(Source records)
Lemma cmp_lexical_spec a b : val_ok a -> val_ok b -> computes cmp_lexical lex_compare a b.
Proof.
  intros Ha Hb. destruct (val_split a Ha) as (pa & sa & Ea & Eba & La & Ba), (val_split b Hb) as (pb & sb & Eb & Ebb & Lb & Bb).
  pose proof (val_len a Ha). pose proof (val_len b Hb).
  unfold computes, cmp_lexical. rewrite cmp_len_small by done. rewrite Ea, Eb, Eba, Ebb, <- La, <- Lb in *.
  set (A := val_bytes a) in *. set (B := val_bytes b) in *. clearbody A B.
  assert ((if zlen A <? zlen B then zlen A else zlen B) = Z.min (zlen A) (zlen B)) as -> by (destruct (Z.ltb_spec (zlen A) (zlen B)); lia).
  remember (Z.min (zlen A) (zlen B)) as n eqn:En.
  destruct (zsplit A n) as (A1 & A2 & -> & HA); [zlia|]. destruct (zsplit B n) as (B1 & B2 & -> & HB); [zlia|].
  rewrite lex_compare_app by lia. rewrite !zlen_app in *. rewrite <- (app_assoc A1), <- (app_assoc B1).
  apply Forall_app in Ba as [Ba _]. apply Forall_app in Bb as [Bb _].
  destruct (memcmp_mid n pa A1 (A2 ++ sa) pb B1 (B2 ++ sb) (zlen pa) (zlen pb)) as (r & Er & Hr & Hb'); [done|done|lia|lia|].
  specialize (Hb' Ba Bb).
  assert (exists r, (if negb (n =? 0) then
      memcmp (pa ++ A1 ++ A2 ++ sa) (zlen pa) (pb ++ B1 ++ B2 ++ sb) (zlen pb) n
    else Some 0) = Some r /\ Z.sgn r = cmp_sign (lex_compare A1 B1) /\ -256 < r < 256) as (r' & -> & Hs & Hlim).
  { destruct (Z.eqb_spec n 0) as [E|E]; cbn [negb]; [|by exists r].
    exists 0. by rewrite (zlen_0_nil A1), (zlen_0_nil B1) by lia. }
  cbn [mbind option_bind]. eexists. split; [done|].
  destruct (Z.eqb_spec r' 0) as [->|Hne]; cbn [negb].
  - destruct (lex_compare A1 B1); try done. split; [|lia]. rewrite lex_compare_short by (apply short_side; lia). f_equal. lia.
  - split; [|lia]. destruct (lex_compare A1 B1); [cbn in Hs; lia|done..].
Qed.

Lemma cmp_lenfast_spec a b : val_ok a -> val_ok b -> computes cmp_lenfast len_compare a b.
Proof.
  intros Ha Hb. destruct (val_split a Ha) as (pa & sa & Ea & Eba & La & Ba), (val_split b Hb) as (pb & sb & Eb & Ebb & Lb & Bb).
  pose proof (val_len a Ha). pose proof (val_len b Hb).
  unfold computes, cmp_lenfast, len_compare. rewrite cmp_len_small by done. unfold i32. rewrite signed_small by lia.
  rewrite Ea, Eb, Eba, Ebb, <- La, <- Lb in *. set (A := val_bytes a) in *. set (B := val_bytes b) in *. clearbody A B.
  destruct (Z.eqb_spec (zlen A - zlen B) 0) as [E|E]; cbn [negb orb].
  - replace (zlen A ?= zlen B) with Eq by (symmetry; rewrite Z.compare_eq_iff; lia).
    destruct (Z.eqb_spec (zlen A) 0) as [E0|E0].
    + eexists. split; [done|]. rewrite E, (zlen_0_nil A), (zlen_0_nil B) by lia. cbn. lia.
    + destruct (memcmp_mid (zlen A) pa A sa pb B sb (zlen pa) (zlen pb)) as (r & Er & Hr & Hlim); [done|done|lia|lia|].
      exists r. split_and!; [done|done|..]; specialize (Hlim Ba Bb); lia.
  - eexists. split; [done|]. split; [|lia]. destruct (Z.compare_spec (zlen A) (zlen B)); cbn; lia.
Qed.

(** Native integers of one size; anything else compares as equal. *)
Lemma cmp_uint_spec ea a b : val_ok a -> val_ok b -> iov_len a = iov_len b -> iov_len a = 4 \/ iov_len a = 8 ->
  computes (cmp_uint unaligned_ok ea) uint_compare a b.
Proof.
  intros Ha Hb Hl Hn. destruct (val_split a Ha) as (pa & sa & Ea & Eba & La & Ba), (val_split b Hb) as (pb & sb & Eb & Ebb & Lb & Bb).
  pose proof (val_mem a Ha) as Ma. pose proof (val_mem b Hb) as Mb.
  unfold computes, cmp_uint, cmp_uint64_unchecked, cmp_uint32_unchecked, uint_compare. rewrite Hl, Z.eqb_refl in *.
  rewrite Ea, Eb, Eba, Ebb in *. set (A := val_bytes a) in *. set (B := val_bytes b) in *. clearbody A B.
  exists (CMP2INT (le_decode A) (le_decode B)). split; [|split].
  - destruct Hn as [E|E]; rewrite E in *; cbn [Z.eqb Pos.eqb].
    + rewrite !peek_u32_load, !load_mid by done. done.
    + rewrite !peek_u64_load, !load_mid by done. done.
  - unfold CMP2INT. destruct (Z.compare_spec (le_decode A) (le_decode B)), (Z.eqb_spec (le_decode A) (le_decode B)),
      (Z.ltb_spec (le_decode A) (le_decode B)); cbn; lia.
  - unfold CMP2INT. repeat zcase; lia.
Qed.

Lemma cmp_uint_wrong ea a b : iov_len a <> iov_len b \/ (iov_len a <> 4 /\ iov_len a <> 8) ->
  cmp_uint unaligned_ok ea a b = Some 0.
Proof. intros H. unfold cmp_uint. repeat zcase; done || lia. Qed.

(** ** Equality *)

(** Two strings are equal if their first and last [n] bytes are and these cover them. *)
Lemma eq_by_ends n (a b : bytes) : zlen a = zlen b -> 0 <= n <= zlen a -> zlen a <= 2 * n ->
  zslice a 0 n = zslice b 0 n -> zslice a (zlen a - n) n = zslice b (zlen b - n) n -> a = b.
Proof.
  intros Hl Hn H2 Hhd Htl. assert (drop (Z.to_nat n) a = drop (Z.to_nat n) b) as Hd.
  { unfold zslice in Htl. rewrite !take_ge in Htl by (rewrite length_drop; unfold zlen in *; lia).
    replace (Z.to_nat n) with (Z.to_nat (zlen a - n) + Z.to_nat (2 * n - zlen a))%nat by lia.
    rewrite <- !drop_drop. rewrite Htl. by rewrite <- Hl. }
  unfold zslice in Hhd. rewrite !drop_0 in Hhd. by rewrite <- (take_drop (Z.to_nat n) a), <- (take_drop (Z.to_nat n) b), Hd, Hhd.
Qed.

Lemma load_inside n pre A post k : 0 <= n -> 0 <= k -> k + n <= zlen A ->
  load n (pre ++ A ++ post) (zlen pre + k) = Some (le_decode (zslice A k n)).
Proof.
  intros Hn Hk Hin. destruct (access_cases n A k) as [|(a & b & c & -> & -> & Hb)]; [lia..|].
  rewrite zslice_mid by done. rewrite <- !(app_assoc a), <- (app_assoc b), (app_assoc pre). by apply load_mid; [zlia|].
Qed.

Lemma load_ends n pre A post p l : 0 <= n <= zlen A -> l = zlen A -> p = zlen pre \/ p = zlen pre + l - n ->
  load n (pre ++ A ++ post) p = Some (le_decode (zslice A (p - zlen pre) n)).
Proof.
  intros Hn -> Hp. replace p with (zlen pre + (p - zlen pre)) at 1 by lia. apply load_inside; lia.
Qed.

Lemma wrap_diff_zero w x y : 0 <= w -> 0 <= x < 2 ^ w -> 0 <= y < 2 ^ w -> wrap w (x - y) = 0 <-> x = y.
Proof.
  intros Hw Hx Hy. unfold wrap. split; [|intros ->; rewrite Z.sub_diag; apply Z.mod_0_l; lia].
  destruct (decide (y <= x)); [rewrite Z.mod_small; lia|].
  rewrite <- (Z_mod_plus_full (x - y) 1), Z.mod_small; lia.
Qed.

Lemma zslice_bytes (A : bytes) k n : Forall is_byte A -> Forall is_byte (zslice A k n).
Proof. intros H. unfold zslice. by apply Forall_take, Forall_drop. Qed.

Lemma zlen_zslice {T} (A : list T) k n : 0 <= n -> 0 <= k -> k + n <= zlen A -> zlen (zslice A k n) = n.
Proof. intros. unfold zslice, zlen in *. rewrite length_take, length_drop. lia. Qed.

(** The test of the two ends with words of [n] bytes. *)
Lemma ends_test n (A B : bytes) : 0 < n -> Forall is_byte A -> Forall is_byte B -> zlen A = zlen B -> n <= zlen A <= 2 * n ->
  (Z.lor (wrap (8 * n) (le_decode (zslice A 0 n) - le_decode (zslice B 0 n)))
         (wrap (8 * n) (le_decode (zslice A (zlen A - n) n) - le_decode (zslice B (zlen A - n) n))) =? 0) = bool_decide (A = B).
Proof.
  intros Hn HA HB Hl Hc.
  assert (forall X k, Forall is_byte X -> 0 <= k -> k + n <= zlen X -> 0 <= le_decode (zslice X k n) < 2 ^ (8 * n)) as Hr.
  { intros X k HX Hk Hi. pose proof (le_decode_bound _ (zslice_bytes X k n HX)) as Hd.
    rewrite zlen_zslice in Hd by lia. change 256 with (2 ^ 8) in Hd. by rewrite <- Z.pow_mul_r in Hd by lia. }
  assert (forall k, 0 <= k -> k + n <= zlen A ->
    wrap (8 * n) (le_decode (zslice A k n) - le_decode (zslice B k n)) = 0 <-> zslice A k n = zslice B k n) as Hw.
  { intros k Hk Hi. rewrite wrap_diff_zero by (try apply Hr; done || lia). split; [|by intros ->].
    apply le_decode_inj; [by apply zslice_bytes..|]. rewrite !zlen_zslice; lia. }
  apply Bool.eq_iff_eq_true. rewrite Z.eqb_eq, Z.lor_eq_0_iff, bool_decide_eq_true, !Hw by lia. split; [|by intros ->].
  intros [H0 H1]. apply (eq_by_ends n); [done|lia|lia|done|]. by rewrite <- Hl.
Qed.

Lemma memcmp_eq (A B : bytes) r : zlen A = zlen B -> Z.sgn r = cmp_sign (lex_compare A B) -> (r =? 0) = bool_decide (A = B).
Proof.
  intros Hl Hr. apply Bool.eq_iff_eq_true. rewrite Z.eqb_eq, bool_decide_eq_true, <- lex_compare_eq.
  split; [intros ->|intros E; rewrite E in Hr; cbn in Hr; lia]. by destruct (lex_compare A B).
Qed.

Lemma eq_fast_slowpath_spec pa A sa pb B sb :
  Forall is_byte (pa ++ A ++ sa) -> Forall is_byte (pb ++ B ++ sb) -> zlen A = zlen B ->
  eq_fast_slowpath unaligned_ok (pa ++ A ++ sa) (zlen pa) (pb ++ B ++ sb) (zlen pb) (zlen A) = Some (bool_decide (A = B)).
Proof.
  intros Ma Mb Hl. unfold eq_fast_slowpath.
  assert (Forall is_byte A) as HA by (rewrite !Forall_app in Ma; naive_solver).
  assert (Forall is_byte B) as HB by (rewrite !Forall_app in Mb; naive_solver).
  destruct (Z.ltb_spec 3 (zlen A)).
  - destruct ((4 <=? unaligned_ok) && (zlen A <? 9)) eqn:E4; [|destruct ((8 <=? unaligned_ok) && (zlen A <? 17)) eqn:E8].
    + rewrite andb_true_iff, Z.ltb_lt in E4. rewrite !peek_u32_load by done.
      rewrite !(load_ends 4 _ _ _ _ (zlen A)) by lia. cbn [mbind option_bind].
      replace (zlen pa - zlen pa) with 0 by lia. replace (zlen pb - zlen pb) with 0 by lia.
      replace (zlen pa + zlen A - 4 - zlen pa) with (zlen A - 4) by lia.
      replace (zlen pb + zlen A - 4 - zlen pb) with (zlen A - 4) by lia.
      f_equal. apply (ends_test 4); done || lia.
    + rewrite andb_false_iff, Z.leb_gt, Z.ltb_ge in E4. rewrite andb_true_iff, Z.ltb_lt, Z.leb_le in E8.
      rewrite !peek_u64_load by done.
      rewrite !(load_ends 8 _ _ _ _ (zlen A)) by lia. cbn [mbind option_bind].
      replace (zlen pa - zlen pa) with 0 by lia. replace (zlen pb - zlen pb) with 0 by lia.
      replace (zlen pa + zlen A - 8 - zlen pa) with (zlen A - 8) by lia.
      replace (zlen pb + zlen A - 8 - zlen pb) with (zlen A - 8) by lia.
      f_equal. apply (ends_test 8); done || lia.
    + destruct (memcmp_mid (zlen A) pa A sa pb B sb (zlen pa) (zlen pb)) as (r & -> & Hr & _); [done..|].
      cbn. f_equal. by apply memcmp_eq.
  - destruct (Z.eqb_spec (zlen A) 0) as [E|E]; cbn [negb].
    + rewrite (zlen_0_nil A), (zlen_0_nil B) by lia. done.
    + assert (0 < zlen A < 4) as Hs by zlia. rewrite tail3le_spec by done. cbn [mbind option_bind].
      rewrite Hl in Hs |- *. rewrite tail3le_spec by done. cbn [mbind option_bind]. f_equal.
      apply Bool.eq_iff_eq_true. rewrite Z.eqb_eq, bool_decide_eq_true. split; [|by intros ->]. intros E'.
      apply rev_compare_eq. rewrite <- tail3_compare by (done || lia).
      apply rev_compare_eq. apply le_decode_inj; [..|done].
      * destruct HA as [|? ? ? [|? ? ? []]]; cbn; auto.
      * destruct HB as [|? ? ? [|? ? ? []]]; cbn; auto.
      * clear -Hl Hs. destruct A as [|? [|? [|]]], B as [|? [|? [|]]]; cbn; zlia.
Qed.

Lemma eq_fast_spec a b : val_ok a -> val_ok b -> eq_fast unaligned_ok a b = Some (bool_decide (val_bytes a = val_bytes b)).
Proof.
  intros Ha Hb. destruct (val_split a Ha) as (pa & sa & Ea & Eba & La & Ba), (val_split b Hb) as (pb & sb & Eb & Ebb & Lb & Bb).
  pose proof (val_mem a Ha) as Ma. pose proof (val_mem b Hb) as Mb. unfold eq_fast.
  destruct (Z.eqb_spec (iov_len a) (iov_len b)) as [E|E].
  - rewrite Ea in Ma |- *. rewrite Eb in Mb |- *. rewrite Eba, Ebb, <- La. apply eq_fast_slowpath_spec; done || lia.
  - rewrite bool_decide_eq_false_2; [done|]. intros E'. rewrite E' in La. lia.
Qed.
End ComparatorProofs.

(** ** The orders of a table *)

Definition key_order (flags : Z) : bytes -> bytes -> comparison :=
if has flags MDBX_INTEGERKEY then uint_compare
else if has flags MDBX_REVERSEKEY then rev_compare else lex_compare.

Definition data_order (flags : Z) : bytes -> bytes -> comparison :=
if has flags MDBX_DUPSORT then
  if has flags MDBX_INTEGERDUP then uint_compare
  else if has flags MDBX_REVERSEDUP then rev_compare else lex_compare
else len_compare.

TASK ITEM: In restating the data, begin at its first line, reproduce each line word for word, and conclude with the line that contains "remember (Z.min (zlen".

RESPONSE:
Lemma cmp_lexical_spec a b : val_ok a -> val_ok b -> computes cmp_lexical lex_compare a b.
Proof.
  intros Ha Hb. destruct (val_split a Ha) as (pa & sa & Ea & Eba & La & Ba), (val_split b Hb) as (pb & sb & Eb & Ebb & Lb & Bb).
  pose proof (val_len a Ha). pose proof (val_len b Hb).
  unfold computes, cmp_lexical. rewrite cmp_len_small by done. rewrite Ea, Eb, Eba, Ebb, <- La, <- Lb in *.
  set (A := val_bytes a) in *. set (B := val_bytes b) in *. clearbody A B.
  assert ((if zlen A <? zlen B then zlen A else zlen B) = Z.min (zlen A) (zlen B)) as -> by (destruct (Z.ltb_spec (zlen A) (zlen B)); lia).
  remember (Z.min (zlen A) (zlen B)) as n eqn:En.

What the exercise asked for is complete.